Recent studies have demonstrated significant changes in the endothelial surface layer (including a loss of platelet endothelial cell adhesion molecule-1) and the glycocalyx, with these molecules and structures serving vital functions in a healthy vasculature.
Acknowledgement:
Supported by funding from the National Institutes of Health (NIH) EY025632.
DIDACTIC LEGENDS
Figure 1. Teaching points: Diabetes is associated with complications of larger vessels in the body. These macrovascular complications include peripheral artery disease, cardiovascular disease, and stroke. Diabetes also is associated with microvascular complications that especially affect the retina (diabetic retinopathy), nerves (diabetic neuropathy), and the kidneys (diabetic nephropathy).
Figure 2. Teaching points: Ocular tissue can be divided into three layers: 1) an outer layer consisting of the sclera and the cornea (also known as the fibrous coat), 2) an intermediate layer consisting of the iris, the ciliary body, and the choroid (the vascular coat), and 3) an internal layer consisting of the retina (the nervous coat).
Figure 3. Teaching points: The retina contains several different types of cells that are segregated into layers.

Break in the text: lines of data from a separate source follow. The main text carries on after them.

(** X13: the queue never holds more than 1000 jobs and the error channel
    never more than 2000 errors; a worker fails at most once, so the
    executors never return more errors than there are workers; and with at
    most 2000 workers every error returned is in the channel: the
    non-blocking send never drops one. *)
Theorem channel_bounds (s : Syncer) (c : executeCall) (st : state) :
  reachable s c st ->
  (length (jobs st) <= 1000)%nat /\
  (length (errChan st) <= 2000)%nat /\
  (length (failures st) <= Z.to_nat (concurrency s))%nat /\
  (concurrency s <= 2000 -> errChan st = failures st).
Proof.
  intros Hr. destruct (reachable_bounds _ _ _ Hr) as [Hj Hf].
  pose proof (reachable_errChan _ _ _ Hr) as He.
  assert (Hfk : (length (failures st) <= Z.to_nat (concurrency s))%nat).
  { rewrite <- (reachable_workers_length _ _ _ Hr).
    etrans; [exact Hf|]. apply List.filter_length_le. }
  split; [exact Hj|]. split; [|split; [exact Hfk|]].
  - rewrite He, length_take. unfold errChanCap. lia.
  - intros Hk. rewrite He. apply take_ge. unfold errChanCap. lia.
Qed.

Lemma channel_bounds_witness :
  exists st, reachable (scenarioSyncer scenarioClient false 2) scenarioCall st /\
             errChan st = [ErrIO "NoSuchKey"; ErrIO "disk full"] /\
             errChan st = failures st.
Proof.
  destruct (endsIn_reachable (scenarioSyncer scenarioClient false 2) scenarioCall
              failSchedule
              (fun st => errChan st = [ErrIO "NoSuchKey"; ErrIO "disk full"]))
    as (st & Hr & He).
  { by vm_compute. }
  exists st. split; [done|]. split; [done|].
  apply (channel_bounds (scenarioSyncer scenarioClient false 2) scenarioCall st Hr).
  simpl. lia.
Defined.

(** X14: a syncer built with a concurrency of zero or less has no worker:
    no job is ever started and no executor ever fails.  If [executeSync]
    returns, it returns nil unless the caller's deadline has passed, and
    when its context was never cancelled the whole plan, of at most 1000
    jobs, is left in the queue: [Sync] reports success without a single
    transfer. *)
Theorem no_worker_no_transfer (s : Syncer) (c : executeCall) (st : state) :
  concurrency s <= 0 ->
  reachable s c st ->
  workers st = [] /\ started st = [] /\ failures st = [] /\
  (forall r, prod st = PReturned r ->
     (callerErr st <> Some DeadlineExceeded -> r = None) /\
     (ctxErr st = None -> jobs st ≡ₚ plan s c /\ (length (plan s c) <= 1000)%nat)).
Proof.
  intros Hk Hr.
  assert (Hws : forall st, reachable s c st -> workers st = []).
  { intros st0 Hr0. apply length_zero_iff_nil.
    rewrite (reachable_workers_length _ _ _ Hr0). lia. }
  assert (Hst : started st = []).
  { revert st Hr. apply reachable_ind; [done|].
    intros st st' Hr IH Hs. eapply step_no_worker; eauto. }
  assert (Hf : failures st = []).
  { destruct (reachable_bounds _ _ _ Hr) as [_ Hf]. rewrite (Hws _ Hr) in Hf.
    simpl in Hf. apply length_zero_iff_nil. lia. }
  split; [by apply Hws|]. split; [done|]. split; [done|].
  intros r Hp. destruct (reachable_returned _ _ _ _ Hr Hp) as [-> _]. split.
  - intros Hc. pose proof (reachable_ctxInv _ _ _ Hr) as (_ & I2 & _).
    unfold returnValue. rewrite (reachable_first_error _ _ _ Hr), Hf. simpl.
    destruct (ctxErr st) as [e|] eqn:E; [|done].
    destruct (I2 _ eq_refl) as [->|[_ ?]]; [|congruence].
    by rewrite decide_True by done.
  - intros Hc. pose proof (reachable_plan_exact _ _ _ Hr Hc) as Hplan.
    unfold planInv in Hplan. rewrite Hp in Hplan.
    pose proof (reachable_fifo _ _ _ Hr) as Hfifo. rewrite Hst in Hfifo.
    simpl in Hfifo. rewrite Hfifo in Hplan. split; [done|].
    rewrite <- Hplan. destruct (reachable_bounds _ _ _ Hr) as [Hj _].
    unfold jobsCap in Hj. exact Hj.
Qed.

Lemma no_worker_no_transfer_witness :
  exists st, reachable (scenarioSyncer scenarioClient false 0) scenarioCall st /\
             prod st = PReturned None /\ started st = [] /\
             jobs st = [copyJob scenarioCall "sub/b.txt"; copyJob scenarioCall "base/c.txt"].
Proof.
  destruct (endsIn_reachable (scenarioSyncer scenarioClient false 0) scenarioCall
              noWorkerSchedule
              (fun st => prod st = PReturned None /\
                 jobs st = [copyJob scenarioCall "sub/b.txt";
                            copyJob scenarioCall "base/c.txt"]))
    as (st & Hr & Hp & Hj).
  { by vm_compute. }
  exists st. split; [done|]. split; [done|]. split; [|done].
  apply (no_worker_no_transfer (scenarioSyncer scenarioClient false 0) scenarioCall st);
    [simpl; lia|done].
Defined.

(** X15: the value [executeSync] returns is nil exactly when no executor
    returned an error and the context did not end with the caller's
    deadline; an error it returns is one an executor returned, or
    [DeadlineExceeded] from the caller's context.  It never reports a
    cancellation of its own making. *)
Theorem return_value (s : Syncer) (c : executeCall) (st : state) (r : option error) :
  reachable s c st -> prod st = PReturned r ->
  (r = None <-> failures st = [] /\ ctxErr st <> Some DeadlineExceeded) /\
  (forall e, r = Some e ->
     e ∈ failures st \/
     (e = DeadlineExceeded /\ callerErr st = Some DeadlineExceeded)).
Proof.
  intros Hr Hp. destruct (reachable_returned _ _ _ _ Hr Hp) as [-> _].
  pose proof (reachable_ctxInv _ _ _ Hr) as (_ & I2 & _).
  unfold returnValue. rewrite (reachable_first_error _ _ _ Hr).
  destruct (ctxErr st) as [e0|] eqn:E.
  - destruct (I2 _ eq_refl) as [->|[-> Hc]].
    + rewrite decide_True by done. split.
      * destruct (failures st); simpl; split; try done; intros [? _]; done.
      * intros e He. left. destruct (failures st); simpl in He; [done|].
        injection He as <-. by left.
    + rewrite decide_False by discriminate. split.
      * split; [done|]. intros [_ ?]. done.
      * intros e [= <-]. by right.
  - split.
    + destruct (failures st); simpl; split; try done; intros [? _]; done.
    + intros e He. left. destruct (failures st); simpl in He; [done|].
      injection He as <-. by left.
Qed.

Lemma return_value_witness :
  exists st, reachable (scenarioSyncer scenarioClient false 1) scenarioCall st /\
             prod st = PReturned (Some DeadlineExceeded) /\
             callerErr st = Some DeadlineExceeded.
Proof.
  destruct (endsIn_reachable (scenarioSyncer scenarioClient false 1) scenarioCall
              [ARange; ANext; ASend; ACallerDone DeadlineExceeded; ANext; ANext; ANext;
               AWorkerDone 0; ANext]
              (fun st => prod st = PReturned (Some DeadlineExceeded) /\
                         failures st = []))
    as (st & Hr & Hp & Hf).
  { by vm_compute. }
  exists st. split; [done|]. split; [done|].
  destruct (proj2 (return_value _ _ st _ Hr Hp) DeadlineExceeded eq_refl) as [Hin|[_ ?]];
    [|done].
  rewrite Hf in Hin. by apply elem_of_nil in Hin.
Defined.

(** X16: when [executeSync] has returned, every worker has returned, no
    executor invocation is in flight and the queue is closed; the jobs it
    still holds are the jobs submitted and never started. *)
Theorem returned_is_quiescent (s : Syncer) (c : executeCall) (st : state)
    (r : option error) :
  reachable s c st -> prod st = PReturned r ->
  Forall (eq WExited) (workers st) /\ inFlight st = 0%nat /\
  jobsClosed st = true /\ submitted st = started st ++ jobs st.
Proof.
  intros Hr Hp. destruct (reachable_returned _ _ _ _ Hr Hp) as [_ Hall].
  split; [done|]. split; [by apply inFlight_exited|].
  split; [|by apply (reachable_fifo s c)].
  apply (reachable_waits_closed s c st Hr). right. by eexists.
Qed.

The layers and membranes of the retina starting from the outermost to the innermost layer are the 1) retinal pigmented epithelium (RPE), 2) photoreceptors (PR), 3) outer limiting membrane (OLM), 4) ) outer nuclear layer (ONL), 5) outer plexiform layer (OPL), 6) inner nuclear layer (INL), 7) inner plexiform layer (IPL), 8), ganglion cell layer (GCL), 9) nerve fiber layer (NFL), and 10) inner limiting membrane (ILM).
Figure 4. Teaching points: The retina is a highly metabolic tissue that requires sufficient oxygen for proper function. The inner half of the retina receives oxygen from the retinal circulation, while the outer half receives oxygen from the choroidal circulation.
Figure 5. Teaching points: Ocular blood supply derives from the internal carotid artery that branches off of the aorta. The internal carotid artery then branches into the ophthalmic artery that leads to the eye. The blood vessels supplying blood to the inner and outer retina, the iris, and the ciliary body originate from the ophthalmic artery. The ophthalmic artery further divides to give rise to the anterior ciliary arteries, the long and short posterior ciliary arteries, and the central retinal artery.
Figure 6. Teaching points: The retinal arteries branch off of the central retinal artery into a superficial layer that is located in the ganglion cell layer. These arterioles branch into an intermediate capillary bed located in front of the inner nuclear layer, and then into the deep capillary bed located behind the inner nuclear layer.
Figure 7. Teaching points: Retinal blood flow can take several different pathways through the tissue, through either the superficial, intermediate, or deep capillary beds. Normally, most retinal blood flow travels through the deep capillary layer. In diabetic rats, the transit time through the retina is exceedingly fast despite slower velocity: therefore, it is possible that a decreased proportion of flow in the diabetic rat goes through the deep layer, with rapid transit times possibly explained by flow preferentially perfusing the shorter superficial and/or intermediate capillary pathways due to vasoconstriction at sites indicated by the asterisks.
Figure 8. Teaching points: Diabetic retinopathy is characterized by leukocyte plugging of capillaries, a decrease in endothelial cell survival, and an increase in vascular leakage. These phenomena also could occur with the loss of platelet endothelial cell adhesion molecule-1 (PECAM-1), due to its important role in these same related functions.
Figure 9. Teaching points: Endothelial cells (as well as other cell types) have a surface layer that consists of molecules having sugar residues. This “sugar-coat”, or glycocalyx, serves many functions. The structure of the endothelial glycocalyx on the plasma side of the cell includes proteoglycans (such as syndecans and glypican-1) and glycosaminoglycans (such as heparan sulfate, chondroitin sulfate, and hyaluronic acid).